The Standard Assurance building at night in Kolkata.
Sandip Roy
The Standard Assurance building at night in Kolkata.

When my father died over two decades ago my mother told my little niece her Dadubhai or grandfather had become a star. They stood on our balcony in Kolkata, looking up at the night sky and trying to find the “Dadubhai star”.

In childish euphemism, death was becoming a star.

I remember looking up at the sky the night my mother died this year. There was no need for childish euphemisms anymore. And it was just as well. The bright lights of the big city had long swallowed up the darkness. The night sky seemed emptied of stars. Only a handful were visible anymore. Perhaps they were not even stars, just satellites.

Beset as we are with many kinds of pollution, we hardly pay any attention to light pollution. It does not smell. It does not choke our lungs or our waterbodies. It does not deafen us. It hides in plain sight. Even I didn’t think too much of it until recently.

This is Sandip Roy in Kolkata

At the end of August I went on a Kolkata Illuminated night tour.

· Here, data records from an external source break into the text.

(* ===== verification/Protocol.v ===== *)
(** * The wire protocol ([internal/protocol])

    Request and response headers, the table of supported API versions, and
    frame encoding into pooled buffers. *)

From S2P Require Import Prelude Bytes.

(** ** [errors.go] *)

Definition ErrUnsupportedAPIKey : error := Sentinel "unsupported API key: passthrough mode".
Definition ErrUnsupportedVersion : error := Sentinel "API version outside supported range".
Definition ErrFrameTooShort : error := Sentinel "frame too short to parse request header".

(** ** [versions.go] *)

Definition APIKeyProduce : Z := 0.
Definition APIKeyFetch : Z := 1.
Definition APIKeyMetadata : Z := 3.
Definition APIKeySaslHandshake : Z := 17.
Definition APIKeySaslAuthenticate : Z := 36.

Record VersionRange := { MinVersion : Z; MaxVersion : Z }.

Definition SupportedAPIs : gmap Z VersionRange :=
  {[ APIKeyProduce := {| MinVersion := 0; MaxVersion := 9 |};
     APIKeyFetch := {| MinVersion := 0; MaxVersion := 12 |};
     APIKeyMetadata := {| MinVersion := 0; MaxVersion := 12 |};
     APIKeySaslHandshake := {| MinVersion := 0; MaxVersion := 1 |};
     APIKeySaslAuthenticate := {| MinVersion := 0; MaxVersion := 2 |} ]}.

Definition IsSupported (apiKey version : Z) : bool :=
  match SupportedAPIs !! apiKey with
  | None => false
  | Some r => (MinVersion r <=? version) && (version <=? MaxVersion r)
  end.

Definition GetMaxVersion (apiKey : Z) : Z * bool :=
  match SupportedAPIs !! apiKey with
  | None => (0, false)
  | Some r => (MaxVersion r, true)
  end.

(** ** [parser.go] *)

Record RequestHeader := {
  Size : Z;
  APIKey : Z;
  APIVersion : Z;
  CorrelationID : Z;
  ClientID : string
}.

Record ResponseHeader := { RSize : Z; RCorrelationID : Z }.

Definition fixedHeaderLen : Z := 14.

Definition ParseRequestHeader (data : bytes) : res RequestHeader :=
  check blen data <? fixedHeaderLen, ErrFrameTooShort;;
  size ← u32_at data 0; let size := int32 size in
  apiKey ← u16_at data 4; let apiKey := int16 apiKey in
  apiVersion ← u16_at data 6; let apiVersion := int16 apiVersion in
  correlationID ← u32_at data 8; let correlationID := int32 correlationID in
  clientIDLen ← u16_at data 12; let clientIDLen := int16 clientIDLen in
  clientID ←
    (if clientIDLen =? -1 then Ok ""%string
     else if 0 <? clientIDLen then
       let e := fixedHeaderLen + clientIDLen in
       check blen data <? e, ErrFrameTooShort;;
       b ← slice data fixedHeaderLen e; Ok (str b)
     else Ok ""%string);
  Ok {| Size := size; APIKey := apiKey; APIVersion := apiVersion;
        CorrelationID := correlationID; ClientID := clientID |}.

Definition ParseResponseHeader (data : bytes) : res ResponseHeader :=
  check blen data <? 8, ErrFrameTooShort;;
  size ← u32_at data 0;
  correlationID ← u32_at data 4;
  Ok {| RSize := int32 size; RCorrelationID := int32 correlationID |}.

(** [WriteFrame] takes a buffer from [bufferPool]: [pooled] is its backing
    array, with whatever an earlier frame left in it ([cap(buf)] is its
    length).  Too small a buffer is replaced by a zeroed one. *)
Definition WriteFrame (pooled : bytes) (header body : bytes) : bytes :=
  let totalSize := 4 + blen header + blen body in
  let buf := if blen pooled <? totalSize
             then replicate (Z.to_nat totalSize) x00
             else take (Z.to_nat totalSize) pooled in
  let buf := copy_at buf 0 (be32 (blen header + blen body)) in
  let buf := copy_at buf 4 header in
  copy_at buf (4 + blen header) body.

(** ** The reference encoding of a request header

    [client_id] is a nullable string. *)

Definition encode_nullable (s : option string) : bytes :=
  match s with
  | None => be16 (-1)
  | Some s => be16 (slen s) ++ bytes_of s
  end.

Definition encode_request_header (size apiKey apiVersion correlationID : Z)
    (clientID : option string) : bytes :=
  be32 size ++ be16 apiKey ++ be16 apiVersion ++ be32 correlationID
  ++ encode_nullable clientID.

Definition valid_nullable (s : option string) : Prop :=
  match s with None => True | Some s => slen s < 32768 end.

(** ** Lemmas *)

Lemma at_pos_nullable data pos s rest :
  valid_nullable s → at_pos data pos (encode_nullable s ++ rest) →
  ∃ n, u16_at data pos = Ok (uint16 n) ∧ in_int16 n ∧
    n = match s with None => -1 | Some s => slen s end ∧
    at_pos data (pos + 2) (bytes_of (default ""%string s) ++ rest).
Proof.
  intros Hv H. destruct s as [s|]; cbn [encode_nullable valid_nullable] in *.
  - rewrite <- app_assoc in H. apply at_pos_u16 in H as [? ?].
    exists (slen s). split_and!; try done. pose proof (slen_nonneg s).
    unfold in_int16. lia.
  - apply at_pos_u16 in H as [? ?]. by exists (-1).
Qed.

(** The frame ends before the client id it announces. *)
Definition client_id_cut (data : bytes) : Prop :=
  ∃ n, u16_at data 12 = Ok n ∧ 0 < int16 n ∧ blen data < fixedHeaderLen + int16 n.

Lemma ParseRequestHeader_cases data :
  (ParseRequestHeader data = Err ErrFrameTooShort ∧
     (blen data < fixedHeaderLen ∨ client_id_cut data)) ∨
  (∃ h, ParseRequestHeader data = Ok h ∧ fixedHeaderLen + slen (ClientID h) ≤ blen data).
Proof.
  unfold ParseRequestHeader. case_if; bool_to_prop; [by left; split; [|left]|].
  unfold fixedHeaderLen, client_id_cut in *.
  destruct (u32_at_ok data 0) as (? & -> & _); [lia..|].
  destruct (u16_at_ok data 4) as (? & -> & _); [lia..|].
  destruct (u16_at_ok data 6) as (? & -> & _); [lia..|].
  destruct (u32_at_ok data 8) as (? & -> & _); [lia..|].
  destruct (u16_at_ok data 12) as (n & -> & Hn); [lia..|].
  bind_simpl. cbv zeta.
  repeat case_if; bind_simpl; bool_to_prop.
  - right. eexists; split; [done|]. cbn [ClientID]. change (slen "") with 0. lia.
  - left. split; [done|]. right. eauto.
  - destruct (slice_ok data 14 (14 + int16 n)) as (b & -> & Hb); [lia..|].
    right. eexists; split; [done|]. cbn [ClientID]. rewrite slen_str. lia.
  - right. eexists; split; [done|]. cbn [ClientID]. change (slen "") with 0. lia.
Qed.

Lemma ParseRequestHeader_at data size key ver corr cid rest :
  in_int32 size → in_int16 key → in_int16 ver → in_int32 corr → valid_nullable cid →
  at_pos data 0 (encode_request_header size key ver corr cid ++ rest) →
  ParseRequestHeader data =
  Ok {| Size := size; APIKey := key; APIVersion := ver; CorrelationID := corr;
        ClientID := default ""%string cid |}.
Proof.
  intros Hs Hk Hv Hc Hcid Hcur. unfold encode_request_header in Hcur. rewrite <- !app_assoc in Hcur.
  unfold ParseRequestHeader, fixedHeaderLen.
  do 4 cursor_step. norm_offsets.
  apply at_pos_nullable in Hcur as (n & -> & Hr & Hn & Hcur); [|done]. bind_simpl.
  norm_offsets. rewrite !int32_uint32, !int16_uint16, !int32_id, !int16_id by done.
  cursor_step.
  destruct cid as [s|]; unfold default, id in *; subst; [|done].
  pose proof (slen_nonneg s).
  rewrite (proj2 (Z.eqb_neq (slen s) (-1))) by lia.
  destruct (decide (slen s = 0)) as [E|].
  - rewrite E. bind_simpl. by rewrite <- (str_bytes_of s), (nil_length_inv (bytes_of s)) by (unfold slen, blen in E; lia).
  - do 3 cursor_step. by rewrite str_bytes_of.
Qed.

Lemma split_lengths {A} (l a b c : list A) :
  length l = length (a ++ b ++ c) →
  ∃ l1 l2 l3, l = l1 ++ l2 ++ l3 ∧ length l1 = length a ∧
    length l2 = length b ∧ length l3 = length c.
Proof.
  rewrite !length_app. intros H.
  exists (take (length a) l), (take (length b) (drop (length a) l)),
    (drop (length b) (drop (length a) l)).
  rewrite !take_drop, !length_take, !length_drop. split_and!; [done|lia..].
Qed.

Lemma WriteFrame_eq pooled header body :
  WriteFrame pooled header body =
  be32 (blen header + blen body) ++ header ++ body.
Proof.
  unfold WriteFrame. set (total := 4 + blen header + blen body).
  set (buf := if blen pooled <? total then _ else _).
  assert (length buf = length (be32 0 ++ header ++ body)) as Hlen.
  { unfold buf, total, blen in *. rewrite !length_app.
    case_if; bool_to_prop; rewrite ?length_replicate, ?length_take; simpl; lia. }
  destruct (split_lengths buf _ _ _ Hlen) as (b1 & b2 & b3 & -> & ? & ? & ?).
  set (hd := be32 (blen header + blen body)).
  rewrite (copy_at_app [] b1 (b2 ++ b3) hd ltac:(done)
             : copy_at (b1 ++ b2 ++ b3) 0 hd = hd ++ b2 ++ b3).
  rewrite (copy_at_app hd b2 b3 header ltac:(done)
             : copy_at (hd ++ b2 ++ b3) 4 header = _).
  change 4 with (blen hd). rewrite <- blen_app, app_assoc, <- (app_nil_r b3).
  rewrite copy_at_app by done. by rewrite app_nil_r, <- app_assoc.
Qed.

(** ** Properties *)

(** The request header parser inverts the wire encoding.  Whatever bytes
    follow the header, and whether the client id is null, empty or not,
    [ParseRequestHeader] returns exactly the encoded fields. *)
Theorem ParseRequestHeader_roundtrip size key ver corr cid rest :
  in_int32 size → in_int16 key → in_int16 ver → in_int32 corr → valid_nullable cid →
  ParseRequestHeader (encode_request_header size key ver corr cid ++ rest) =
  Ok {| Size := size; APIKey := key; APIVersion := ver; CorrelationID := corr;
        ClientID := default ""%string cid |}.
Proof. intros. eapply ParseRequestHeader_at; eauto using at_pos_0. Qed.

Lemma ParseRequestHeader_roundtrip_witness :
  in_int32 30 ∧
  ParseRequestHeader
    (encode_request_header 30 APIKeyProduce 7 42 (Some "app"%string) ++ [x01]) =
  Ok {| Size := 30; APIKey := 0; APIVersion := 7; CorrelationID := 42;
        ClientID := "app" |}.
Proof.
  split; [unfold in_int32; lia|].
  apply (ParseRequestHeader_roundtrip 30 0 7 42 (Some "app"%string) [x01]);
    unfold in_int32, in_int16, valid_nullable; vm_compute; intuition discriminate.
Defined.

(** Whatever bytes a pooled buffer still holds and whatever its capacity,
    the frame [WriteFrame] returns is exactly size prefix, header and body. *)
Theorem WriteFrame_exact pooled header body :
  WriteFrame pooled header body =
  be32 (blen header + blen body) ++ header ++ body.
Proof. apply WriteFrame_eq. Qed.

(** [ParseRequestHeader] is total on arbitrary network input: it never
    indexes out of range, its only error is [ErrFrameTooShort], which it gives
    exactly for a frame shorter than the fixed header or than the client id it
    announces, and on success the body offset [14 + len(ClientID)] that the
    router slices at lies inside the frame. *)
Theorem ParseRequestHeader_total data :
  (ParseRequestHeader data = Err ErrFrameTooShort ∧
     (blen data < fixedHeaderLen ∨ client_id_cut data)) ∨
  (∃ h, ParseRequestHeader data = Ok h ∧ fixedHeaderLen + slen (ClientID h) ≤ blen data).
Proof. apply ParseRequestHeader_cases. Qed.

The Kolkata Illumination Project by a citizens group called Kolkata Restorers has been lighting up old heritage buildings for a while - massive colonial buildings that house insurance companies and banks, an old market, synagogues and churches and temples

TOUR SOUND 

By day the buildings look imposing enough but the low wattage warm yellow LED lights make them come alive in a different way at night. They looked mysterious and beautiful.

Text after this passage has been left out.